The following examples will demonstrate how to filter out READ relationships if they do not have a numberOfPages property.
Person and Book nodes and READ relationships where numberOfPages is present:MATCH (source) OPTIONAL MATCH (source)-[r:READ]->(target)
WHERE r.numberOfPages IS NOT NULL
WITH gds.graph.project('existingNumberOfPages', source, target, { relationshipProperties: r { .numberOfPages } }) AS g
RETURN
g.graphName AS graph, g.nodeCount AS nodes, g.relationshipCount AS rels
| graph | nodes | rels |
|---|---|---|
"existingNumberOfPages" |
5 |
3 |
Next, we will verify that the relationship property numberOfPages was correctly loaded.
numberOfPages from the projected graph:CALL gds.graph.relationshipProperty.stream('existingNumberOfPages', 'numberOfPages')

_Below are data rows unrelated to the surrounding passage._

(** The [openpyxl] writer refuses to save a workbook without sheets;
    by then it has opened its destination. *)
Definition save_nonempty (dest : Path) (book : list Sheet) : result unit :=
  match book with
  | [] => Raise (OtherError (lit "At least one sheet must be visible"))
  | _ => Return tt
  end.

(** The files: the table [df] stored at [in.csv]. *)
Definition table_io (df : DataFrame) : TableIO :=
  {| path_suffix := posix_suffix;
     read_csv := read_from (lit "in.csv") df;
     read_excel := read_from (lit "in.csv") df;
     astype_str_keeps_na := false;
     excel_save := save_nonempty;
     excel_touches := fun _ _ => true |}.

Definition classify : str -> result str := @classify domain_lib.

(** A table with one column [c] holding the values [vs]. *)
Definition table (c : str) (vs : list str) : DataFrame :=
  {| columns := [c];
     rows := (fun v => {[ c := v ]}) <$> vs |}.

(** "Königsgäßchen" followed by a dot and U+4E2D U+56FD: a label
    with an upper-case letter under the Chinese-script suffix. *)
Definition konigsgasschen_cn : str :=
  [75; 246; 110; 105; 103; 115; 103; 228; 223; 99; 104; 101; 110; 46; 20013; 22269].

(** Three sample tables: one without the required column, one with
    four domains, one with the column and no rows. *)
Definition no_column_table : DataFrame := table (lit "Domain") [lit "example.cn"].
Definition sample_table : DataFrame :=
  table COLUMN [lit " example.com.cn "; lit "foo.cn"; lit "x.org"; lit "EXAMPLE.COM.CN"].
Definition empty_table : DataFrame := table COLUMN [].

(** A table of two rows whose second "Domain Name" field is blank. *)
Definition blank_cell_table : DataFrame :=
  {| columns := [COLUMN];
     rows := [ {[ COLUMN := lit "example.cn" ]}; ∅ ] |}.

(** The same files read with a pandas whose [astype(str)] keeps a
    missing cell missing. *)
Definition table_io_na (df : DataFrame) : TableIO :=
  {| path_suffix := posix_suffix;
     read_csv := read_from (lit "in.csv") df;
     read_excel := read_from (lit "in.csv") df;
     astype_str_keeps_na := true;
     excel_save := save_nonempty;
     excel_touches := fun _ _ => true |}.

Definition worker : Worker :=
  {| infile := lit "in.csv"; outfile := lit "out.xlsx" |}.

(** One run of the thread on a CSV file holding [df]. *)
Definition run_on (df : DataFrame) : list event :=
  @run_events domain_lib (table_io df) worker.

Definition run_on_na (df : DataFrame) : list event :=
  @run_events domain_lib (table_io_na df) worker.

End Ref.

(** ** A labelled row

    What the loop of [Worker.run] makes of one row: the "bucket" cell
    is set to the label of the stripped "Domain Name" cell. *)
Definition label_row `{DomainLib} (r : gmap str str) : gmap str str :=
  <[lit "bucket" := bucket_of (strip (default (lit "nan") (r !! COLUMN)))]> r.
Lemma mergeScorecard_last ps1 p ps2 st f v :
  p !! f = Some v -> f <> "image"%string ->
  Forall (fun q : obj => q !! f = None) ps2 ->
  exists e', foldl mergeScorecard st (ps1 ++ p :: ps2) = Some e' /\
             e' !! f = Some v.
Proof.
  intros Hf Hne Hrest. rewrite foldl_app. simpl.
  set (e1 := match foldl mergeScorecard st ps1 with
             | Some existing =>
                 <["image"%string :=
                     orVal (prop existing "image") (prop p "image")]>
                   (spread existing p)
             | None => p
             end).
  assert (H1 : e1 !! f = Some v).
  { unfold e1, spread. destruct (foldl mergeScorecard st ps1); [|done].
    rewrite lookup_insert_ne by done. by apply lookup_union_Some_l. }
  destruct (mergeScorecard_keeps_field ps2 e1 f Hne Hrest) as (e' & He' & Hk).
  exists e'. split; [exact He' | congruence].
Qed.

(** C6, as stated, fails: Virat Kohli is in the squad with the role
    WK-Batsman and the image kohli.png; the scorecard has him with 50 runs,
    the live score with 55 runs and no image. After the merge his role is
    the scorecard's generic Batsman, his image is [null], and his runs are
    the 55 of the later source. *)
Lemma merge_overwrites_squad_role_and_image :
  (fun sq => (prop sq "role", prop sq "image")) <$>
    last (recordsOf "virat kohli" Samples.kohliSquad)
  = Some (JStr "WK-Batsman", JStr "kohli.png") /\
  (fun e => prop e "runs") <$>
    last (recordsOf "virat kohli" Samples.kohliScorecard)
  = Some (JNum 50) /\
  (fun e => (prop e "role", prop e "image", prop e "runs")) <$>
    (entries (mergePlayers Samples.kohliSquad Samples.kohliScorecard
                           Samples.kohliScore []) !! "virat kohli"%string)
  = Some (JStr "Batsman", JNull, JNum 55).
Proof. vm_compute. repeat split; reflexivity. Qed.

(** C6 (amended): for a player of the squad source, with [sq] his squad
    record and [k] his lower-cased name: the scorecard pass keeps his squad
    image when it is not empty; the match-info pass changes nothing of his
    entry; a field (other than the image) that no scorecard or live-score
    record of his name carries keeps its squad value; and a field that such
    records carry takes the value of the last record that carries it, the
    live score after the scorecard. *)
Theorem merge_precedence playersFromSquad playersFromScorecard playersFromScore
    playersFromMatchData k sq :
  let m1 := foldl addSquadPlayer emptyMap playersFromSquad in
  let m2 := foldl addScorecardPlayer m1 playersFromScorecard in
  let m3 := foldl addScorePlayer m2 playersFromScore in
  let m4 := mergePlayers playersFromSquad playersFromScorecard
                         playersFromScore playersFromMatchData in
  last (recordsOf k playersFromSquad) = Some sq ->
  exists e2 e4,
    entries m1 !! k = Some sq /\
    entries m2 !! k = Some e2 /\
    entries m3 !! k = Some e4 /\
    entries m4 !! k = Some e4 /\
    (truthy (prop sq "image") = true -> prop e2 "image" = prop sq "image") /\
    (forall f, f <> "image"%string ->
       Forall (fun p : obj => p !! f = None)
              (recordsOf k playersFromScorecard ++ recordsOf k playersFromScore) ->
       e4 !! f = sq !! f) /\
    (forall before p after f v,
       recordsOf k playersFromScore = before ++ p :: after ->
       p !! f = Some v ->
       Forall (fun q : obj => q !! f = None) after ->
       e4 !! f = Some v) /\
    (forall before p after f v,
       recordsOf k playersFromScorecard = before ++ p :: after ->
       p !! f = Some v ->
       f <> "image"%string ->
       Forall (fun q : obj => q !! f = None) after ->
       Forall (fun q : obj => q !! f = None) (recordsOf k playersFromScore) ->
       e4 !! f = Some v).
Proof.
  intros m1 m2 m3 m4 Hsq.
  assert (H1 : entries m1 !! k = Some sq).
  { unfold m1. by rewrite squad_pass_lookup, Hsq. }
  assert (H2 : entries m2 !! k =
               foldl mergeScorecard (Some sq) (recordsOf k playersFromScorecard)).
  { unfold m2. by rewrite scorecard_pass_lookup, H1. }
  assert (H2' : exists e2, entries m2 !! k = Some e2).
  { rewrite H2. clear. generalize sq.
    induction (recordsOf k playersFromScorecard) as [|p ps IH]; intros e;
      simpl; eauto. }
  destruct H2' as [e2 He2].
  assert (H3 : entries m3 !! k =
               foldl mergeScore (Some e2) (recordsOf k playersFromScore)).
  { unfold m3. by rewrite score_pass_lookup, He2. }
  assert (H3' : exists e4, entries m3 !! k = Some e4).
  { rewrite H3. clear. generalize e2.
    induction (recordsOf k playersFromScore) as [|p ps IH]; intros e;
      simpl; eauto. }
  destruct H3' as [e4 He4].
  assert (H4 : entries m4 !! k = Some e4).
  { unfold m4, mergePlayers. fold m1. fold m2. fold m3.
    rewrite matchData_pass_lookup; [done | by rewrite He4]. }
  exists e2, e4. repeat split; try done.
  - intros Himg.
    destruct (mergeScorecard_keeps_image (recordsOf k playersFromScorecard) sq Himg)
      as (e' & He' & Hi). rewrite <- H2, He2 in He'. by injection He' as <-.
  - intros f Hf Hall. apply Forall_app in Hall as [Hsc Hs].
    destruct (mergeScorecard_keeps_field _ sq f Hf Hsc) as (e' & He' & Hk1).
    rewrite <- H2, He2 in He'. injection He' as <-.
    destruct (mergeScore_keeps_field _ e2 f Hs) as (e'' & He'' & Hk2).
    rewrite <- H3, He4 in He''. injection He'' as <-. congruence.
  - intros before p after f v Heq Hf Hafter.
    destruct (mergeScore_last before p after (Some e2) f v Hf Hafter)
      as (e' & He' & Hv).
    rewrite <- Heq, <- H3, He4 in He'. by injection He' as <-.
  - intros before p after f v Heq Hf Hne Hafter Hs.
    destruct (mergeScorecard_last before p after (Some sq) f v Hf Hne Hafter)
      as (e' & He' & Hv).
    rewrite <- Heq, <- H2, He2 in He'. injection He' as <-.
    destruct (mergeScore_keeps_field _ e2 f Hs) as (e'' & He'' & Hk2).
    rewrite <- H3, He4 in He''. injection He'' as <-. congruence.
Qed.

Lemma merge_precedence_witness :
  exists e4,
    entries (mergePlayers Samples.kohliSquad Samples.kohliScorecard
                          Samples.kohliScore []) !! "virat kohli"%string
    = Some e4 /\
    e4 !! "country"%string = Some (JStr "India") /\
    e4 !! "runs"%string = Some (JNum 55).
Proof.
  destruct (merge_precedence Samples.kohliSquad Samples.kohliScorecard
              Samples.kohliScore [] "virat kohli"%string
              (formatPlayer Samples.squadKohli))
    as (e2 & e4 & _ & _ & _ & H4 & _ & Hkeep & Hlast & _).
  { vm_compute. reflexivity. }
  exists e4. split; [exact H4|]. split.
  - rewrite (Hkeep "country"%string); [by vm_compute | done |].
    vm_compute. repeat constructor.
  - apply (Hlast []
             (scoreBatsman
                (object [("name"%string, JStr "Virat Kohli");
                         ("r"%string, JNum 55); ("b"%string, JNum 33)]))
             []).
    + vm_compute. reflexivity.
    + vm_compute. reflexivity.
    + constructor.
Defined.

End MergeFacts.

(** ** Match details: the last known good record *)

Section DetailFacts.

Abbreviation md w := (matchDetails (cache w)).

YIELD sourceNodeId, targetNodeId, propertyValue AS numberOfPages
RETURN
gds.util.asNode(sourceNodeId).name AS person,
gds.util.asNode(targetNodeId).name AS book,
numberOfPages
ORDER BY person ASC, numberOfPages DESC
| person | book | numberOfPages |
|---|---|---|
"Adam" |
"The Hobbit" |
30.0 |
"Florentin" |
"The Hobbit" |
42.0 |
"Florentin" |
"The Hobbit" |
4.0 |
If we compare the results to the ones from Relationship properties, we can see that using IS NOT NULL is filtering out the relationship from Veselin to the book Frankenstein.
This functionality is only expressible with native projections by projecting a subgraph.